Premium
The role of ATM signalling in DNA double strand break repair.
Author(s) -
Jeggo Penelope Ann,
Goodarzi Aaron A,
Shibata Atsushi,
Lobrich Markus
Publication year - 2010
Publication title -
the faseb journal
Language(s) - English
Resource type - Journals
SCImago Journal Rank - 1.709
H-Index - 277
eISSN - 1530-6860
pISSN - 0892-6638
DOI - 10.1096/fasebj.24.1_supplement.411.1
Subject(s) - chromatin , microbiology and biotechnology , homologous recombination , heterochromatin , nuclease , dna , dna repair , homology directed repair , biology , chemistry , genetics , nucleotide excision repair
DNA double strand breaks (DSBs) induced by ionizing radiation are repaired with fast and slow kinetics.
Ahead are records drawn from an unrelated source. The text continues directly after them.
Lemma rag_call_tools_log messages (w : World W) r w' :
  Rag.call_tools repr_float tools messages w = (r, w') ->
  (exists events,
     log w' = log w ++ events /\ Forall (fun e => is_model_call e = false) events)
  /\ forall update, r = inr update ->
       Forall (fun m => is_HumanMessage m = false) update.
Proof.
  unfold Rag.call_tools, last_message.
  destruct (last messages) as [m|].
  - destruct (has_tool_calls m).
    + unfold bind.
      destruct (rag_for_tool_calls_spec repr_float tools (tool_calls_of m) [] w)
        as (new & w1 & -> & Hlog & Hans).
      intros [= <- <-]. split.
      * eexists. split; [exact Hlog|].
        apply Forall_forall. intros e He.
        apply list_elem_of_In, in_map_iff in He as (tc & <- & _). done.
      * intros update [= <-]. simpl. by eapply answers_not_human.
    + intros [= <- <-]. split; [|by intros update [= <-]].
      exists []. split; [by rewrite app_nil_r|constructor].
  - intros [= <- <-]. split; [|discriminate].
    exists []. split; [by rewrite app_nil_r|constructor].
Qed.

Lemma service_call_tools_log messages (w : World W) r w' :
  Service.call_tools repr_float tools messages w = (r, w') ->
  (exists events,
     log w' = log w ++ events /\ Forall (fun e => is_model_call e = false) events)
  /\ forall update, r = inr update ->
       Forall (fun m => is_HumanMessage m = false) update.
Proof.
  unfold Service.call_tools, last_message.
  destruct (last messages) as [m|].
  - destruct (has_tool_calls m).
    + unfold bind.
      destruct (service_for_tool_calls_spec repr_float tools (tool_calls_of m) [] w)
        as (new & w1 & events & -> & Hlog & _ & Hev & Hans).
      intros [= <- <-]. split; [by exists events|].
      intros update [= <-]. simpl. by eapply answers_not_human.
    + intros [= <- <-]. split; [|by intros update [= <-]].
      exists []. split; [by rewrite app_nil_r|constructor].
  - intros [= <- <-]. split; [|discriminate].
    exists []. split; [by rewrite app_nil_r|constructor].
Qed.

Lemma rag_call_model_log messages (w : World W) :
  exists r w',
    Rag.call_model model system_prompt messages w = ([to_message r], w')
    /\ log w' = log w ++ [ModelCalled (with_system_prompt system_prompt messages)].
Proof. rewrite rag_call_model_run. by eexists _, _. Qed.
The slow component of DSB repair represents the repair of DSBs located close to or within regions of heterochromatin (HC), demonstrating that HC provides a barrier to DSB repair. These DSBs specifically require ATM, the nuclease, Artemis, and mediator proteins involved in ATM signaling. ATM phosphorylates the heterochromatic building factor, Kap1, and phosphorylated Kap1 changes its chromatin binding capacity. The available evidence suggests that ATM modifies Kap1 to promote chromatin relaxation in the vicinity of the DSB to allow DSB repair. The mediator protein, 53BP1, is dispensable for pan nuclear Kap1 phosphorylation but is specifically required for p‐Kap1 foci formation, which specifically occurs at DSBs located at HC regions. We propose that this allows concentrated changes in Kap1 at the site of the DSB. Following these chromatin modifications, the DSBs are repaired by a process involving the DNA non‐homologous end‐joining proteins in G1 phase but by homologous recombination in G2 phase.